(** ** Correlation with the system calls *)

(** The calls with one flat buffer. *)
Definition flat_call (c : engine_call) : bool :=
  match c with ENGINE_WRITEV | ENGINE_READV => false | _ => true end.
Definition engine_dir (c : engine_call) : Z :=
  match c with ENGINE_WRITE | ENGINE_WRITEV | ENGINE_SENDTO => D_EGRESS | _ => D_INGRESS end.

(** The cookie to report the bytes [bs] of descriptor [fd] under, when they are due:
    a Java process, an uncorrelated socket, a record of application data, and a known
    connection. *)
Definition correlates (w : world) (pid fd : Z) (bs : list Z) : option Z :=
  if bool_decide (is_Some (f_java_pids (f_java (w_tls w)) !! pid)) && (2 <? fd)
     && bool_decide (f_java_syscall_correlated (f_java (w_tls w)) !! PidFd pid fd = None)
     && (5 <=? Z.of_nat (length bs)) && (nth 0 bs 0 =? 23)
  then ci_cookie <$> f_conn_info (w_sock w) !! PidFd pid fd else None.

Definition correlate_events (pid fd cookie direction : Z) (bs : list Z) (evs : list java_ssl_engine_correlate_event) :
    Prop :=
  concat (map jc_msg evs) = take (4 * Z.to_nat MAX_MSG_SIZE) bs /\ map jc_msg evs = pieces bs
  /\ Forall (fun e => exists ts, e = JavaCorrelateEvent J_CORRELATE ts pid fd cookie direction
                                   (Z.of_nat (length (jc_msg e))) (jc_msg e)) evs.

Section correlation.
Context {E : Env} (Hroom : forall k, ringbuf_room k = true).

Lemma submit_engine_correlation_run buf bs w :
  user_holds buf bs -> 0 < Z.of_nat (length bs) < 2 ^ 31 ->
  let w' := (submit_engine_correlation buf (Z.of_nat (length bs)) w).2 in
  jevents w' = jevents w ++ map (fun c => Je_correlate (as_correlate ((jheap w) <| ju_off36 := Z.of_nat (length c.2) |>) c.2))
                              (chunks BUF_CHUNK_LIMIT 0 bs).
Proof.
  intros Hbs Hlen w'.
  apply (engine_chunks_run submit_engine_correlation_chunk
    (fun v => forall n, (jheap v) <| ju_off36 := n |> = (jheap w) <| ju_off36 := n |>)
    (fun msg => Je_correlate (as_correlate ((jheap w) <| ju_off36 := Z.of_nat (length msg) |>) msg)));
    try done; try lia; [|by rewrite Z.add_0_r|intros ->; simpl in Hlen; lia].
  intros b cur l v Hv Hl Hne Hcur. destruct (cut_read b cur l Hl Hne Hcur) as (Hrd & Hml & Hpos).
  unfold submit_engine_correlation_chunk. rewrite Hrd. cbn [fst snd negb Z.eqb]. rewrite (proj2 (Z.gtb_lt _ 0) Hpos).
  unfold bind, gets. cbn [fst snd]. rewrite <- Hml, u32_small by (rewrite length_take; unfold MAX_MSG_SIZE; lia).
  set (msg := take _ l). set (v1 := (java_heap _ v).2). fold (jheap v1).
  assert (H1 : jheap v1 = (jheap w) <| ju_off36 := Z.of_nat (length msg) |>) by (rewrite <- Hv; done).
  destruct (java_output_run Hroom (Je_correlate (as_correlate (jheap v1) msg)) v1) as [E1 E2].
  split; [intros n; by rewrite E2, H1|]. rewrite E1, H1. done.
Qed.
...
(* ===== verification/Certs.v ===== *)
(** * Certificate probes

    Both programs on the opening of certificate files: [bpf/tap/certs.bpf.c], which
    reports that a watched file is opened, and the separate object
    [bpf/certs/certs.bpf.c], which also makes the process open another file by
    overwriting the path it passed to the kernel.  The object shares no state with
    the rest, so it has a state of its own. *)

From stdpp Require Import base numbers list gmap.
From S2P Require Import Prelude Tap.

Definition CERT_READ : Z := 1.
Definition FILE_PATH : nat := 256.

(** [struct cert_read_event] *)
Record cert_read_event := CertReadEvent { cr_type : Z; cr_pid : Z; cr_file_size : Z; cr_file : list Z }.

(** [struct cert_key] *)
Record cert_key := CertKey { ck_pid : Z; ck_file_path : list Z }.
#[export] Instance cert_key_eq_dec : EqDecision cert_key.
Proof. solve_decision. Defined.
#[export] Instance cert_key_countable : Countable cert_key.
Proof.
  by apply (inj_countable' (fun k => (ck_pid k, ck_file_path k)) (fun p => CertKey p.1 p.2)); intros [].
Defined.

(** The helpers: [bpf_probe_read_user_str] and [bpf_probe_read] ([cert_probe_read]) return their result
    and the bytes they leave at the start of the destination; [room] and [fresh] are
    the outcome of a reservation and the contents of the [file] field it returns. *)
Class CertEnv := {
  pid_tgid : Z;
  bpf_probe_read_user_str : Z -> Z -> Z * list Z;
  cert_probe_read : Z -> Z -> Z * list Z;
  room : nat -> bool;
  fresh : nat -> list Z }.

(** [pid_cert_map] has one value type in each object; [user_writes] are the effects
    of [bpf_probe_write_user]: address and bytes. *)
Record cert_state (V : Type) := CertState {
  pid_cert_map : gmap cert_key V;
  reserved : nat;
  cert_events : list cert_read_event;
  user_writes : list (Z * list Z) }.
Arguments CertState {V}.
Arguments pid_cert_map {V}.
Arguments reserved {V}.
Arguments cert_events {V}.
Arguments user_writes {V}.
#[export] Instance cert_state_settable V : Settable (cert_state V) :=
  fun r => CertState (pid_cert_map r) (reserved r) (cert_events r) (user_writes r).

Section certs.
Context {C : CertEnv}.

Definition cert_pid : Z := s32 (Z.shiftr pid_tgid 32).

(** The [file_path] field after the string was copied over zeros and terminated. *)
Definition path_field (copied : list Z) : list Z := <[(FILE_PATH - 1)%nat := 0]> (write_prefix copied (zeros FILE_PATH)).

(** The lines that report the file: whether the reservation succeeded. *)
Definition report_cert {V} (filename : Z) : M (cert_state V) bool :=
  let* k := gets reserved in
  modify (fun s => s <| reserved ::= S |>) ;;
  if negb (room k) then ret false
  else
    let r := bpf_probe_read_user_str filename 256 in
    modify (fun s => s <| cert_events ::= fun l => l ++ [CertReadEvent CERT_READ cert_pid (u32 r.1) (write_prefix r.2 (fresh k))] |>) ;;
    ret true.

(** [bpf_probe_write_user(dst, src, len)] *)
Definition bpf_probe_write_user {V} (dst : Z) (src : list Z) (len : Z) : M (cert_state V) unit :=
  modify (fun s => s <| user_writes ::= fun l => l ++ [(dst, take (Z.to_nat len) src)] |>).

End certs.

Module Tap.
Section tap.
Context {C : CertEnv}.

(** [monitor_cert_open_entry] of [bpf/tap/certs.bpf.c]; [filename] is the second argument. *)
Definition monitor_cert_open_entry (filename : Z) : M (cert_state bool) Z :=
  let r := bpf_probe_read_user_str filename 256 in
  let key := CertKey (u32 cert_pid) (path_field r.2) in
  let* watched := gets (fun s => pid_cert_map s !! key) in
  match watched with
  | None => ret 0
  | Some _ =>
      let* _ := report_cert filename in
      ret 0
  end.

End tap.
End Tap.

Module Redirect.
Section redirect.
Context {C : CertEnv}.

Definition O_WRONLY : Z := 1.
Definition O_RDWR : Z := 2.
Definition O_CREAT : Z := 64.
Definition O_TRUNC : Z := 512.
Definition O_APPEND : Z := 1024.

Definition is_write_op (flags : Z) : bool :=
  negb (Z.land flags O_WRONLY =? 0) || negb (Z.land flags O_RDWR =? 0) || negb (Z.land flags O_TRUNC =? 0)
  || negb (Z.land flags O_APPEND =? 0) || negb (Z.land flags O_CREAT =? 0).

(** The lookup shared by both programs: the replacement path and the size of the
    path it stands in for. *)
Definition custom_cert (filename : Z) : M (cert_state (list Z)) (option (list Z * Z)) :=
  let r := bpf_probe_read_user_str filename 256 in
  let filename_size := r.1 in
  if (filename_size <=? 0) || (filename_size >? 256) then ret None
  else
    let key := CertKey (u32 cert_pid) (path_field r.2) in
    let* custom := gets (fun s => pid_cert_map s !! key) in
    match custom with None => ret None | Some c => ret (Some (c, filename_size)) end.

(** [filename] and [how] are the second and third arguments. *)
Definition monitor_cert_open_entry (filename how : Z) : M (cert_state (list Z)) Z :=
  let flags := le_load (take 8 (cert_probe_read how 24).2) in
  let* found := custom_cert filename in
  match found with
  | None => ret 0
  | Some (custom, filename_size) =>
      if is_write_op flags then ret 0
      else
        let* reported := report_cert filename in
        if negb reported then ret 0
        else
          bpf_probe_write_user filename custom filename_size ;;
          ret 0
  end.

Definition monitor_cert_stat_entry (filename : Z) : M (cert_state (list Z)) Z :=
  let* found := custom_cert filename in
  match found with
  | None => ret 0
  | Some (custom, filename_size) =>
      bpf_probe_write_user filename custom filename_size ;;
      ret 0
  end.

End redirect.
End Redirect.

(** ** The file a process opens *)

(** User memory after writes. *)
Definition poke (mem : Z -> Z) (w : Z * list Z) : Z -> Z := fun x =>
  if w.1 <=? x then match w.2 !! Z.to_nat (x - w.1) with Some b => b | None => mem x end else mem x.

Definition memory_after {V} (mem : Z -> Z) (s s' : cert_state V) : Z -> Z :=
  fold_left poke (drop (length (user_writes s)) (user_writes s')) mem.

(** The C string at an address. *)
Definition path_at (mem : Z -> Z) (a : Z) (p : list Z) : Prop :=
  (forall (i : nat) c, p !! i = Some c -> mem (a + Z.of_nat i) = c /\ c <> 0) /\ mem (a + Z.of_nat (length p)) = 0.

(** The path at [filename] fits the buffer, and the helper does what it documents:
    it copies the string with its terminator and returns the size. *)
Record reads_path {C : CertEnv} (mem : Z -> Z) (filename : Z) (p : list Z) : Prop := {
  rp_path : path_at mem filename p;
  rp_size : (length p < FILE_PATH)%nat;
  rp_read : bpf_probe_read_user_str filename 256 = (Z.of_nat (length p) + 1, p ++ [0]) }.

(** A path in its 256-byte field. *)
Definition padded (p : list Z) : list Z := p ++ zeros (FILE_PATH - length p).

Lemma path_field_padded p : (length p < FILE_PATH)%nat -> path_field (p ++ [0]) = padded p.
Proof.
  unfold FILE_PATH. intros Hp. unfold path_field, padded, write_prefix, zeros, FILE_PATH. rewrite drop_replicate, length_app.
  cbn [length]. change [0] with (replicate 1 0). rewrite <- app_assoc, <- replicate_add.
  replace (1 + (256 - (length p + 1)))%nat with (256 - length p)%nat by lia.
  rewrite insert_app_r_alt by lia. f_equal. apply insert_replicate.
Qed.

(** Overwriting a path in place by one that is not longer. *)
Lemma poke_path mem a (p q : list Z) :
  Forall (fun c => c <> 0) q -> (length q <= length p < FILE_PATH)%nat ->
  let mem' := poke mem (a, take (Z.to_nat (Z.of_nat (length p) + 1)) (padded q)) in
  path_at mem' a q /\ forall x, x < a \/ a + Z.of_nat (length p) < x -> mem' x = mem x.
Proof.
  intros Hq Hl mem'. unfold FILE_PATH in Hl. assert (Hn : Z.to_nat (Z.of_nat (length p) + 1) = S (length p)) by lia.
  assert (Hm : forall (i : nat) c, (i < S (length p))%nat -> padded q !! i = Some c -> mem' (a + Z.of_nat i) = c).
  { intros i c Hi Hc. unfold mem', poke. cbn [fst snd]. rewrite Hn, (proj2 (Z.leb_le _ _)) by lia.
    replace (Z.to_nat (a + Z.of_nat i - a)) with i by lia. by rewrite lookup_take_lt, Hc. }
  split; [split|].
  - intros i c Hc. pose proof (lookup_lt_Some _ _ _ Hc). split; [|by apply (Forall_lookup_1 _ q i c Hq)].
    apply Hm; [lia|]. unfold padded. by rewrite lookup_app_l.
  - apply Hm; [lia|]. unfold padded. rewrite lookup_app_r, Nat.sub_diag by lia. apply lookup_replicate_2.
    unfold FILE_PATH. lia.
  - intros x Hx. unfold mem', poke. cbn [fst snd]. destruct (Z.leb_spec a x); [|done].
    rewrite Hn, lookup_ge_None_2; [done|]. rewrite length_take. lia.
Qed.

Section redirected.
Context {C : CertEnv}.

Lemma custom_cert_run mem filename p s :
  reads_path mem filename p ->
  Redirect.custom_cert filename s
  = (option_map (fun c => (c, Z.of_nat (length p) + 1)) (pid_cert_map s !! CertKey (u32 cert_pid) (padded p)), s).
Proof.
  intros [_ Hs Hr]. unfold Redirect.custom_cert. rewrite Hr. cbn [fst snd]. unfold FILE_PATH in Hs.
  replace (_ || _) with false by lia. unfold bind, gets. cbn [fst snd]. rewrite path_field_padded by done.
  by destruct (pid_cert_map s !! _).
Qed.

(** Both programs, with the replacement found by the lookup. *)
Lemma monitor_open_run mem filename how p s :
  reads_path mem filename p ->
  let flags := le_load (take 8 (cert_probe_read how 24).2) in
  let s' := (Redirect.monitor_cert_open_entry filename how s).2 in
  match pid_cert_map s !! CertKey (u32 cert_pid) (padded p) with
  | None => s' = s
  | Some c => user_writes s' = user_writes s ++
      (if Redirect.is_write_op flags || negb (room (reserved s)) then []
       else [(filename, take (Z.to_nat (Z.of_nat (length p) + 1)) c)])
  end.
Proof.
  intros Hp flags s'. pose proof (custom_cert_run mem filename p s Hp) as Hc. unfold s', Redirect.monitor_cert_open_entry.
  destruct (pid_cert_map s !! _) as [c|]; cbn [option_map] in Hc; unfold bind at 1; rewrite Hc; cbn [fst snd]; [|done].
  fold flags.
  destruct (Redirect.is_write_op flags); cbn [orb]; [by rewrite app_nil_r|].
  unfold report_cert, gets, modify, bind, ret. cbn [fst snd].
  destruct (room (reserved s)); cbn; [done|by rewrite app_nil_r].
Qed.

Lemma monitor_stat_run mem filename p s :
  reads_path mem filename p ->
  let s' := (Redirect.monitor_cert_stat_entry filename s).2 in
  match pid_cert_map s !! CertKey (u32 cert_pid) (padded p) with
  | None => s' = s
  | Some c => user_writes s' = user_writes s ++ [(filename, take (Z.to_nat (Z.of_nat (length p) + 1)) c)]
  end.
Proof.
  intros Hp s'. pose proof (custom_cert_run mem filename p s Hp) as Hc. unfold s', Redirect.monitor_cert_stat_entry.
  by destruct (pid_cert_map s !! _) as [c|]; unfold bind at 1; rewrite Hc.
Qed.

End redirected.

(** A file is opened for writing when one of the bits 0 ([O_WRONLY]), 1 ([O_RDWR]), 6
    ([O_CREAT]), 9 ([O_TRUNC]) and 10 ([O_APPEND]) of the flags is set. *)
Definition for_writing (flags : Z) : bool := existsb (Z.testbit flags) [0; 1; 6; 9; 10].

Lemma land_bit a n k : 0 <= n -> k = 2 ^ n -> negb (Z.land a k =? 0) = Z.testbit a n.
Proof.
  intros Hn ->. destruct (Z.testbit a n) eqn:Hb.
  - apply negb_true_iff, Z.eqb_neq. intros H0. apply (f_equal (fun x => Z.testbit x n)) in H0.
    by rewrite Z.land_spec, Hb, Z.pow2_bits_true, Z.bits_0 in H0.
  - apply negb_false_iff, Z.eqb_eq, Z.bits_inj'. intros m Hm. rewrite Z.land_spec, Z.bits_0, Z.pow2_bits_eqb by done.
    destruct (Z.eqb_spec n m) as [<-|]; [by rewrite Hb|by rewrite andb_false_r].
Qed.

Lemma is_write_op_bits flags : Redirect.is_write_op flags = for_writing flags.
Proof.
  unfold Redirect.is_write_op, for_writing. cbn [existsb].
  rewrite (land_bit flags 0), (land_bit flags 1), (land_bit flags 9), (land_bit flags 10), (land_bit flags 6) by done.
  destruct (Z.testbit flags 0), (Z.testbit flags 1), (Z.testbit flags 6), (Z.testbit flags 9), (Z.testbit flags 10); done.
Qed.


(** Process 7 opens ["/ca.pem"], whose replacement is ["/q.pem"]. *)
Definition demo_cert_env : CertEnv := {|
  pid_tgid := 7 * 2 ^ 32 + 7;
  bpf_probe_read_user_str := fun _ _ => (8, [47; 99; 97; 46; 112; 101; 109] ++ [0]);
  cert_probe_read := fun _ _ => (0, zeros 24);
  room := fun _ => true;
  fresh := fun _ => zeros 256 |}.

What you should do:
Your answer should consist solely of the lines above from the line with "cert_probe_read := fun" to the line with "fresh := fun", both included, reproduced exactly.

Task result:
  cert_probe_read := fun _ _ => (0, zeros 24);
  room := fun _ => true;
  fresh := fun _ => zeros 256 |}.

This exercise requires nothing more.